Cuidar la vida

Me encuentro con él al bajar las escaleras y me dice con algo de melancolía: «hay que cuidar la vida», la vida que se va sin darnos cuenta. Viene del hospital…

En un hospital de la ciudad se muere una joven… lentamente, en silencio. Su conciencia es suficiente como para llorar sus errores y lamentar la crueldad de la vida, y las encrucijadas en las que no eligió bien. Muere de sida, terrible desolación.

¿Dónde está Dios? ¿El Dios cercano y amigo que tantas veces nos han predicado? ¿Dónde está Él, que dice que los pobres son sus preferidos? ¿Dónde está?

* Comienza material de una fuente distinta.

(** The update loop of [check]: the flag [lost] and the reason [blocked]. *)
Definition drain_step (devices : gmap string RemoteDeviceIdentity) (acc : bool * string) (u : LinkUpdate)
    : bool * string :=
  let '(lost, blocked) := acc in
  match lu_Link u with
  | None => (true, blocked)
  | Some link =>
      (lost,
       if bool_decide (blocked = ""%string)
          && existsb (fun '(name, id) => ((l_Index link =? rd_Ifindex id) || bool_decide (l_Name link = name))
                                         && linkLifetimeChanged u id) (map_to_list devices)
       then "managed device lifecycle/identity event; receipts invalidated"%string else blocked)
  end.
Definition drain : NM unit :=
  fun s =>
    let '(w, (updates, closed)) := recv_updates s.2 in
    let '(lost, blocked) := foldl (drain_step (os_devices s.1)) (os_lost s.1, os_blocked s.1) updates in
    let lost := lost || closed in
    let blocked := if (lost || subscription_lost w) && bool_decide (blocked = ""%string)
                   then "link observation continuity lost"%string else blocked in
    ((with_lost lost (with_blocked blocked s.1), w), Ok tt).

(** The device loop of [check]. *)
Definition check_devices : NM unit :=
  let! s := gets fst in
  mfold (fun _ '(name, expected) =>
    let! got := attempt (device name) in
    if bool_decide (got = Ok expected) then ret tt
    else do! block "device identity changed" in quarantine) tt (range (os_devices s)).

(** [ownedNetlinkState.check] *)
Definition check ctx : NM unit :=
  let! cerr := gets (fun s => ctx s.2) in
  do! lift (of_error cerr) in
  let! s := gets fst in
  if os_closed s then fail (Errorf "remote backend is closed") else
  do! (if bool_decide (is_Some (os_journal s)) then
         let! snap := attempt (on_owned Snapshot) in
         match snap with Err e => block (error_text e) | Ok _ => ret tt end
       else ret tt) in
  let! s := gets fst in
  do! (if bool_decide (os_markerPath s = ""%string) then ret tt
       else if bool_decide (is_Some (os_journal s)) then
         let! r := attempt (on_snd (verifyMarker s)) in
         match r with Err e => block (error_text e) | Ok _ => ret tt end
       else
         check_marker s) in
  do! drain in
  let! s := gets fst in
  if negb (bool_decide (os_blocked s = ""%string)) then quarantine else check_devices.

(** [ownedNetlinkState.slot] *)
Definition slot ctx (want : RemoteKernelEntry) : NM (list RemoteKernelEntry) :=
  do! check ctx in
  let! entries := attempt (on_snd (NeighList (ke_Ifindex want) (ke_Family want))) in
  match entries with
  | Err e => do! block ("kernel observation failed: " +:+ error_text e) in quarantine
  | Ok entries => ret (List.filter (fun e => sameKernelSlot e want) (kernelEntry <$> entries))
  end.

Definition set_type (t : Z) (e : RemoteKernelEntry) : RemoteKernelEntry :=
  {| ke_Family := ke_Family e; ke_Ifindex := ke_Ifindex e; ke_MAC := ke_MAC e; ke_IP := ke_IP e;
     ke_State := ke_State e; ke_Flags := ke_Flags e; ke_FlagsExt := ke_FlagsExt e; ke_Type := t;
     ke_VLAN := ke_VLAN e; ke_VNI := ke_VNI e; ke_Master := ke_Master e |}.

(** The entry [confirm] expects, given the one it found. *)
Definition expected_entry (x : RemoteObjectReceipt) (found : RemoteKernelEntry) : RemoteKernelEntry :=
  let request := ob_Request x in
  if bool_decide (ob_Status x = "confirmed"%string) then ob_Observed x
  else if (ke_Type request =? 0) && negb (ke_Family request =? AF_BRIDGE)
          && ((ke_Type found =? RTN_UNICAST) || (ke_Type found =? RTN_BROADCAST))
  then set_type (ke_Type found) request else request.

(** [ownedNetlinkState.confirm] *)
Definition confirm_obj ctx key o (absent : bool) : NM unit :=
  let! x := read_obj key o in
  let! found := slot ctx (ob_Request x) in
  let conflict :=
    do! block "kernel entry differs from confirmed operation" in
    do! update_obj key o (ob_status "conflict" "kernel entry differs from confirmed operation") in
    let! e := quarantineError in
    fail (Joined e (Errorf "want, observed")) in
  if absent then
    match found with
    | [] => update_obj key o (ob_status "absent-confirmed" "")
    | _ => conflict
    end
  else match found with
       | [f] => if bool_decide (f = expected_entry x f)
                then update_obj key o (fun x => ob_set f "confirmed" (ob_ACK x) (ob_DeleteACK x) "" x)
                else conflict
       | _ => conflict
       end.

(** The kernel's answer to a creation that failed. *)
Definition add_failed key o (e : error) : NM unit :=
  do! update_obj key o (ob_status "failed" (error_text e)) in
  do! (if negb (definitiveReject e) then
         do! update_obj key o (fun x => ob_status "outcome-unknown" (ob_Error x) x) in
         block "unacknowledged kernel creation"
       else ret tt) in
  let! j := journaled in
  do! (if j then recovery_blocked ("unresolved durable Netlink add intent: " +:+ error_text e) else ret tt) in
  fail (Wrapped "exclusive kernel creation" e).

(** The creation, once its intent is durable. *)
Definition add_object ctx key o (request : RemoteKernelEntry) (seq : Z) : NM unit :=
  let! found := slot ctx request in
  if negb (bool_decide (found = [])) then
    do! block "kernel slot changed while persisting creation intent" in
    fail (Errorf "kernel slot changed while persisting creation intent")
  else
  let! added := attempt (on_snd (NeighAdd (neigh request))) in
  match added with
  | Err e => add_failed key o e
  | Ok _ =>
      do! update_obj key o (fun x => ob_set (ob_Observed x) (ob_Status x) true (ob_DeleteACK x) (ob_Error x) x) in
      let! c := attempt (confirm_obj ctx key o false) in
      match c with
      | Err e =>
          do! update_obj key o (fun x => ob_status "outcome-unknown" (ob_Error x) x) in
          do! block "creation ACK without verified readback" in fail e
      | Ok _ => ackMutation seq
      end
  end.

Está a ambos lados de la cama, en dos enviados (si es adecuado hablar así), una joven y un joven que no paran de hacerle caricias y agarrarle la mano para que no se sienta sola, para que se abrigue por dentro con la cercanía de quienes no piden nada por estar ahí ayudándole a tragar, y a dejarse llevar a la otra orilla.

Hay que cuidar la única vida que tenemos.

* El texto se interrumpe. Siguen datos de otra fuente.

(** An object is in a state a restart accepts, or its creation is only intended. *)
Definition obj_inv s (ob : RemoteObjectReceipt) : Prop :=
  object_ok ob = true \/ (ob_Status ob = "pending"%string /\ no_evidence ob /\ pending s).

(** The invariant, except for the object an operation is working on. *)
Definition inv_except (ex : option (string * side)) s : Prop :=
  topology s /\ durable s /\
  (os_blocked s = ""%string ->
   headers_ok s /\ slots_apart s /\ retired_ok s /\
   forall key o ob, Some (key, o) <> ex -> obj_at s key o = Some ob -> obj_inv s ob).
Definition inv : ownedNetlinkState -> Prop := inv_except None.

(** What is left of a backend that blocked itself. *)
Definition frozen s s' : Prop :=
  os_blocked s' <> ""%string /\ (durable s -> durable s') /\ os_config s' = os_config s /\ os_devices s' = os_devices s.

Lemma topology_same s s' : os_config s' = os_config s -> os_devices s' = os_devices s -> topology s -> topology s'.
Proof.
  unfold topology. intros -> Hd. rewrite !forallb_forall. intros Ht n Hn. rewrite <-(Ht n Hn).
  unfold topology_ok. by rewrite Hd.
Qed.

Lemma inv_frozen ex ex' s s' : inv_except ex s -> frozen s s' -> inv_except ex' s'.
Proof.
  intros (Ht & Hd & _) (Hb & Hd' & Hc & Hdev). split_and!; [by eapply topology_same|auto|done].
Qed.

Lemma inv_weaken key o s : inv s -> inv_except (Some (key, o)) s.
Proof. intros (Ht & Hd & H). split_and!; [done..|]. intros (? & ? & ? & Ho)%H. split_and!; [done..|]. intros. by eapply Ho. Qed.

Lemma inv_restore key o s :
  inv_except (Some (key, o)) s -> (os_blocked s = ""%string -> forall ob, obj_at s key o = Some ob -> obj_inv s ob) -> inv s.
Proof.
  intros (Ht & Hd & H) Hob. split_and!; [done..|]. intros Hb. destruct (H Hb) as (? & ? & ? & Ho). split_and!; [done..|].
  intros k o' ob _ Hk. destruct (decide ((k, o') = (key, o))) as [[= -> ->]|Hne]; [by apply Hob|].
  eapply Ho; [|done]. congruence.
Qed.

Lemma inv_reads ex x x' : inv_except ex x.1 -> reads x x' -> inv_except ex x'.1.
Proof.
  intros (Ht & Hd & H) (Hk & Hd' & Hj). pose proof (keeps_unblocked _ _ Hk) as Hub.
  destruct x as [s w], x' as [s' w']. simpl in *. destruct Hk as [Ec ? ? Ed ? ? ? ? ? ? _ _].
  split_and!; [by eapply topology_same|by auto|].
  - intros Hb. specialize (Hj Hb). specialize (Hub Hb). clear Hd Hd' Hb. unfold obj_inv, pending in *. rewrite Hj.
    destruct s, s'. simpl in *. subst. exact (H eq_refl).
Qed.

(** ** Updates of one object *)

Lemma update_obj_at key o f x x' r :
  update_obj key o f x = (x', r) ->
  r = Ok tt /\ x'.2 = x.2 /\ (forall k o', obj_at x'.1 k o' = if decide ((k, o') = (key, o)) then f <$> obj_at x.1 key o else obj_at x.1 k o').
Proof.
  unfold update_obj, update, modify. intros [= <- <-]. split_and!; [done..|]. intros k o'. unfold obj_at. simpl.
  destruct (decide (k = key)) as [->|Hk].
  - rewrite lookup_alter_eq. destruct (os_receipts x.1 !! key) as [rc|]; simpl; [|by case_decide].
    case_decide as E; [simplify_eq; destruct (obj_of o rc) eqn:Eo; [by destruct o|by rewrite Eo]|].
    destruct (obj_of o rc) eqn:Eo; [|done]. destruct o, o'; simpl in *; congruence.
  - rewrite lookup_alter_ne by done. case_decide; [congruence|done].
Qed.

(** The parts of a header do not depend on the evidence of the objects. *)
Lemma header_put s key o f r :
  (forall ob, ob_Request (f ob) = ob_Request ob) -> header_ok s key r ->
  header_ok s key (match obj_of o r with Some ob => put_obj o (f ob) r | None => r end).
Proof.
  intros Hf H. destruct (obj_of o r) as [ob|] eqn:Eo; [|done]. destruct H as (Hi & Hs & Hn & Hr). split_and!; try done.
  revert Hr. unfold receipt_requests_ok. simpl. destruct o; simpl in *; simplify_eq; rewrite ?Hf; [done|]. by rewrite Eo.
Qed.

En un piso de mi ciudad, algunas jóvenes se reinsertan, se adaptan a la vida normal con la cercanía de personas que emplean parte de su tiempo estando con ellas. Hay quien va una vez por semana y prepara con ellas la comida, y charlan amigablemente y ríen y discuten.

Dios, otra vez, con cara de gente normal, acercando ternura a quienes más necesitan, cuidando la vida en los detalles, en el tiempo compartido.

En una casa de un barrio de nuestra ciudad, una anciana malhumorada y atada a su cama, reclama el cariño y la atención de gente a la que luego paga con exigencias y reproches. Y ella, otra mujer, menor en años, pero ya de edad, sin paga, sin esperar nada, una y otra vez acercándose y cuidando la vida de quien no le dirá nunca gracias.

Me contaron que sucedió: Un grupo de violentos hizo explotar una bomba en un edificio comercial. A esa hora una familia dormía, y el padre se levantó sobresaltado mientras la madre descansaba plácidamente. Se asomó a la ventana, puso la radio. Imaginaba que habría sido algo gordo y estaba inquieto, pero allí seguía la mujer, dormida, feliz. En éstas, el niño más pequeño, por el alboroto, empezó a gemir levemente, ni siquiera a llorar aún, y la madre se despertó sobresaltada y se levantó para ver qué le pasaba. No la despertó la bomba, sin embargo el débil gemido del hijo hizo que el corazón se le sobresaltase. El padre se quedó pasmado. Y contaba esto a los alumnos días después.

Hay gente que cuida la vida con un cariño que no es noticia, que pasa desapercibido. Hay gente ahí, muy cerca de nosotros que da sentido a este mundo hambriento de ternura. Por ellos, por esos que se dan sin esperar, pondré hoy mi vida también en juego, a caminar.